The data:

(* ===== verification/PgRefinement.v ===== *)
(** * The Postgres backend along a history of writes

    The nine writes of the contract. [pg_effect] is what each of them means
    on the abstract state; a history of calls, any of which may fail or lose
    its answer, is a history of effects, of writes without effect, and of two
    exceptions that have definitions of their own because no document of the
    contract grants them: [pg_rewrites], a remediation whose id is on record,
    which changes that record of an append-only log, and [pg_half], a
    publisher profile of which the publisher alone was written. *)

From S2P Require Import Prelude GoStrings GoText Json JsonEncode Domain GoJson Matcher Storage MemoryStore StoreScripts Engine Samples PgColumns PgDecode Postgres PgLogic PgView PgReads PgFilter PgWrites PostgresLaws PgSamples PgPublishers.
From stdpp Require Import options.
Unset Default Proof Using.

(** ** The effects on Postgres *)

Definition with_log (log : list Remediation) (i : Incident) : Incident :=
  MkIncident (Incident_ID i) (Incident_IoCID i) (Incident_State i) (Incident_OpenedAt i)
    (Incident_LastTransitionedAt i) (Incident_AffectedComponentsSnapshot i) log.

Definition of_incident (id : string) (r : Remediation) : Remediation :=
  MkRemediation (Remediation_ID r) id (Remediation_Kind r) (Remediation_ExecutedAt r)
    (Remediation_ActorRef r) (Remediation_Details r).

(** The record that has the id of [r] takes over its other fields. *)
Definition amend (r x : Remediation) : Remediation :=
  if decide (Remediation_ID x = Remediation_ID r)
  then MkRemediation (Remediation_ID x) (Remediation_IncidentID x) (Remediation_Kind r)
         (Remediation_ExecutedAt r) (Remediation_ActorRef r) (Remediation_Details r)
  else x.

Definition amend_remediation (r : Remediation) (v : View) : View :=
  MkView (v_components v) (v_sboms v) (v_iocs v)
    ((λ i, with_log (amend r <$> Incident_Remediations i) i) <$> v_incidents v)
    (v_publishers v) (v_profiles v) (v_history v) (v_anomalies v).

(** A publisher is stored, and every profile of it shows it. *)
Definition show_publisher (p : Publisher) (pf : PublisherProfile) : PublisherProfile :=
  MkPublisherProfile p (PublisherProfile_PackageCount pf) (PublisherProfile_PublishCount pf)
    (PublisherProfile_Last30DayPublishes pf) (PublisherProfile_UsesOIDC pf) (PublisherProfile_HasGitTags pf)
    (PublisherProfile_MaintainerEmails pf) (PublisherProfile_LastEmailChange pf).

Definition store_publisher (p : Publisher) (v : View) : View :=
  MkView (v_components v) (v_sboms v) (v_iocs v) (v_incidents v)
    (<[publisher_key p := p]> (v_publishers v))
    (alter (show_publisher p) (publisher_key p) (v_profiles v))
    (v_history v) (v_anomalies v).

Section refinement.
Context `{FloatText, !Jsonb, !JsonbLaws, !Collation, !Refusals, !UnicodeCase}.

Inductive pg_effect (k : Call) : write_op → View → View → Prop :=
  | pg_component c v : pg_effect k (WComponent c) v (put_component (keep_component c) v)
  | pg_sbom b v : pg_effect k (WSBOM b) v (put_sbom (keep_sbom b) v)
  | pg_ioc i v : pg_effect k (WIoC i) v (put_ioc (keep_ioc i) v)
  | pg_incident i v :
      pg_effect k (WIncident i) v
        (put_incident (keep_incident (with_log (stored_remediations v (Incident_ID i)) i)) v)
  | pg_append id r v :
      remediation_fresh v (Remediation_ID r) →
      pg_effect k (WRemediation id r) v (append_remediation id (keep_remediation (of_incident id r)) v)
  | pg_publisher p v : pg_effect k (WPublisher p) v (store_publisher (keep_publisher p) v)
  | pg_profile pf v :
      pg_effect k (WProfile pf) v
        (put_profile (keep_profile pf) (store_publisher (keep_publisher (PublisherProfile_Publisher pf)) v))
  | pg_snapshot sn id v : pg_effect k (WSnapshot sn) v (push_snapshot (keep_snapshot (call_now k) id sn) v)
  | pg_anomaly_known a id x v :
      v_anomalies v !! id = Some x → anomaly_key x = anomaly_key (stamped (call_now k) a) →
      pg_effect k (WAnomaly a) v v
  | pg_anomaly_new a id v :
      (∀ id' x, v_anomalies v !! id' = Some x → anomaly_key x ≠ anomaly_key (stamped (call_now k) a)) →
      v_anomalies v !! id = None →
      pg_effect k (WAnomaly a) v (put_anomaly (with_id id (stamped (call_now k) a)) v).

(** Where the backend leaves the contract: a remediation with the id of a
    record, of whichever incident, rewrites that record. *)
Inductive pg_rewrites : write_op → View → View → Prop :=
  | pg_amend id r v :
      ¬ remediation_fresh v (Remediation_ID r) →
      pg_rewrites (WRemediation id r) v (amend_remediation (keep_remediation r) v).

(** The publisher of a profile is written, the profile is not. *)
Inductive pg_half : write_op → View → View → Prop :=
  | pg_publisher_alone pf v :
      pg_half (WProfile pf) v (store_publisher (keep_publisher (PublisherProfile_Publisher pf)) v).

(** The values the server takes. *)
Definition pg_accepts (v : View) (op : write_op) : Prop :=
  match op with
  | WComponent c => accepts_component c
  | WSBOM b => accepts_sbom b
  | WIoC i => accepts_ioc i
  | WIncident i => accepts_incident i
  | WRemediation id r => is_Some (v_incidents v !! id) ∧ params_ok (remediation_params id r) = true
  | WPublisher p => publisher_ok p = true
  | WProfile pf => publisher_ok (PublisherProfile_Publisher pf) = true ∧ counts_ok pf = true
  | WSnapshot sn => accepts_snapshot sn
  | WAnomaly a => accepts_anomaly a
  end.

(** One call. It succeeds, and the value was accepted and took effect (or
    rewrote a record); or it returns an error, and then the write may have
    taken effect, in full or by half, or not, but a call that was answered
    only fails for a value that the server refuses, and leaves everything as
    it was, a half-written profile excepted. *)
Definition pg_step (k : Call) (op : write_op) (err : option error) (v v' : View) : Prop :=
  err = None ∧ pg_accepts v op ∧ (pg_effect k op v v' ∨ pg_rewrites op v v') ∨
  err ≠ None ∧ (pg_effect k op v v' ∨ pg_rewrites op v v' ∨ pg_half op v v' ∨ v' = v) ∧
    (pg_answered k → (v' = v ∨ pg_half op v v') ∧ ¬ pg_accepts v op).

Inductive pg_history : list (Call * write_op) → list (option error) → View → View → Prop :=
  | pg_history_nil v : pg_history [] [] v v
  | pg_history_cons k op ops err errs v1 v2 v3 :
      pg_step k op err v1 v2 → pg_history ops errs v2 v3 →
      pg_history ((k, op) :: ops) (err :: errs) v1 v3.

(** [Wrote] as a step. *)
Lemma wrote_step k op (acc : Prop) d d' err upd :
  Wrote (pg_inv d') (pg_answered k) acc (pg_view d) (pg_view d') err upd →
  (acc ↔ pg_accepts (pg_view d) op) →
  pg_effect k op (pg_view d) (upd (pg_view d)) ∨ pg_rewrites op (pg_view d) (upd (pg_view d)) →
  pg_inv d' ∧ pg_step k op err (pg_view d) (pg_view d').
Proof.
  intros [Hinv Hok Hacc Hv Hr] Hiff Heff. split; [done|]. destruct err as [e|].
  - right. split; [done|]. split; [destruct Hv as [-> |[_ ->]]; tauto|].
    intros Ha. split; [left; by apply Hr|]. rewrite <- Hiff. intros Hac. by specialize (Hok Ha Hac).
  - left. split; [done|]. rewrite <- Hiff. split; [by apply Hacc|]. destruct Hv as [-> |[? _]]; done.
Qed.

(** ** Amending a record *)

Lemma scan_amended new r old x :
  scan_remediation new = Ok r → scan_remediation old = Ok x →
  scan_remediation (if bool_decide (re_id old = re_id new)
    then MkRemediationRow (re_id old) (re_incident_id old) (re_kind new) (re_executed_at new)
           (re_actor_ref new) (re_details new) (re_seq old)
    else old) = Ok (amend r x).
Proof.
  intros Hr Hx. unfold amend. rewrite (bool_decide_decide (re_id old = re_id new)).
  assert (Remediation_ID r = re_id new ∧ Remediation_ID x = re_id old ∧ Remediation_IncidentID x = re_incident_id old)
    as (-> & -> & Hi).
  { unfold scan_remediation in *. destruct (unmarshalJSON _ _ (re_details new)); [|done].
    destruct (unmarshalJSON _ _ (re_details old)); [|done]. by simplify_eq/=. }
  destruct (decide _) as [Heq|Hne]; [|done]. unfold scan_remediation in *. simpl.
  destruct (unmarshalJSON _ _ (re_details new)); [|done].
  destruct (unmarshalJSON _ _ (re_details old)); [|done]. by simplify_eq/=.
Qed.

Lemma remediations_of_amended new r rows id :
  re_id new ∈ re_id <$> rows → scan_remediation new = Ok r →
  (∀ row, row ∈ rows → readable_row scan_remediation row) →
  remediations_of (upsert_remediation new rows) id = amend r <$> remediations_of rows id.
Proof.
  intros Hin Hr Hread. unfold upsert_remediation. rewrite bool_decide_eq_true_2 by done. clear Hin.
  unfold remediations_of. induction rows as [|old rows IH]; [done|].
  destruct (Hread old) as [x Hx]; [by left|]. pose proof (scan_amended new r old x Hr Hx) as Ha.
  specialize (IH (λ row Hrow, Hread row (list_elem_of_further _ _ _ Hrow))).
  rewrite fmap_cons, !filter_cons. cbv beta. destruct (bool_decide (re_id old = re_id new)); simpl;
    (case_decide; [|done]); simpl.
  - rewrite Ha, Hx. simpl. by f_equal.
  - rewrite Hx in Ha |- *. injection Ha as Ha. simpl. rewrite <- Ha. by f_equal.
Qed.

Lemma amended_view d id r : pg_inv d → params_ok (remediation_params id r) = true →
  Remediation_ID r ∈ re_id <$> t_remediations d →
  pg_view (set_remediations (upsert_remediation (remediation_as_row (remediations_seq d) id r)) d)
  = amend_remediation (keep_remediation (of_incident id r)) (pg_view d).
Proof.
  intros Hinv Hps Hin. unfold pg_view at 1, amend_remediation. f_equal. cbn [v_incidents pg_view t_incidents set_remediations].
  apply map_eq. intros id'. rewrite lookup_fmap, !map_lookup_imap. destruct (t_incidents d !! id') as [ir|]; [|done].
  simpl. f_equal. unfold incident_of, with_log. simpl. f_equal.
  apply remediations_of_amended; [done|exact (remediation_row_scan _ id r Hps)|].
  intros row Hrow. by apply (inv_remediations d Hinv).
Qed.

(** ** The calls *)

Lemma incident_step k i d : pg_inv d →
  let '(d', err) := executing (Pg_UpsertIncident i) k d in
  pg_inv d' ∧ pg_step k (WIncident i) err (pg_view d) (pg_view d').
Proof.
  intros Hinv.
  pose proof (UpsertIncident_Wrote k (with_log (stored_remediations (pg_view d) (Incident_ID i)) i) d Hinv eq_refl) as Hw.
  change (executing (Pg_UpsertIncident (with_log _ i)) k d) with (executing (Pg_UpsertIncident i) k d) in Hw.
  destruct (executing _ k d) as [d' err]. eapply wrote_step; [exact Hw|done|left; constructor].
Qed.

Lemma fresh_dec d rid : pg_inv d →
  rid ∈ re_id <$> t_remediations d ∧ ¬ remediation_fresh (pg_view d) rid ∨ remediation_fresh (pg_view d) rid.
Proof.
  intros Hinv. destruct (decide (rid ∈ re_id <$> t_remediations d)) as [Hin|Hin].
  - left. split; [done|]. intros Hf. by apply (fresh_row d rid).
  - right. intros id i r Hi Hr <-. apply Hin. cbn [v_incidents pg_view] in Hi. rewrite map_lookup_imap in Hi.
    destruct (t_incidents d !! id) as [ir|]; [|done]. injection Hi as <-. simpl in Hr.
    apply list_elem_of_omap in Hr as (row & [_ Hrow]%list_elem_of_filter & Hs).
    apply list_elem_of_fmap. exists row. split; [|done]. unfold scan_remediation in Hs.
    destruct (unmarshalJSON _ _ _); [|done]. by injection Hs as <-.
Qed.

Action item: Within the data above, the span starting at the line containing "(Remediation_ExecutedAt r) (Remediation_ActorRef" and ending at the line containing "pf) (PublisherProfile_HasGitTags pf)" is to be retyped exactly, with no other lines.

Task solution:
         (Remediation_ExecutedAt r) (Remediation_ActorRef r) (Remediation_Details r)
  else x.

Definition amend_remediation (r : Remediation) (v : View) : View :=
  MkView (v_components v) (v_sboms v) (v_iocs v)
    ((λ i, with_log (amend r <$> Incident_Remediations i) i) <$> v_incidents v)
    (v_publishers v) (v_profiles v) (v_history v) (v_anomalies v).

(** A publisher is stored, and every profile of it shows it. *)
Definition show_publisher (p : Publisher) (pf : PublisherProfile) : PublisherProfile :=
  MkPublisherProfile p (PublisherProfile_PackageCount pf) (PublisherProfile_PublishCount pf)
    (PublisherProfile_Last30DayPublishes pf) (PublisherProfile_UsesOIDC pf) (PublisherProfile_HasGitTags pf)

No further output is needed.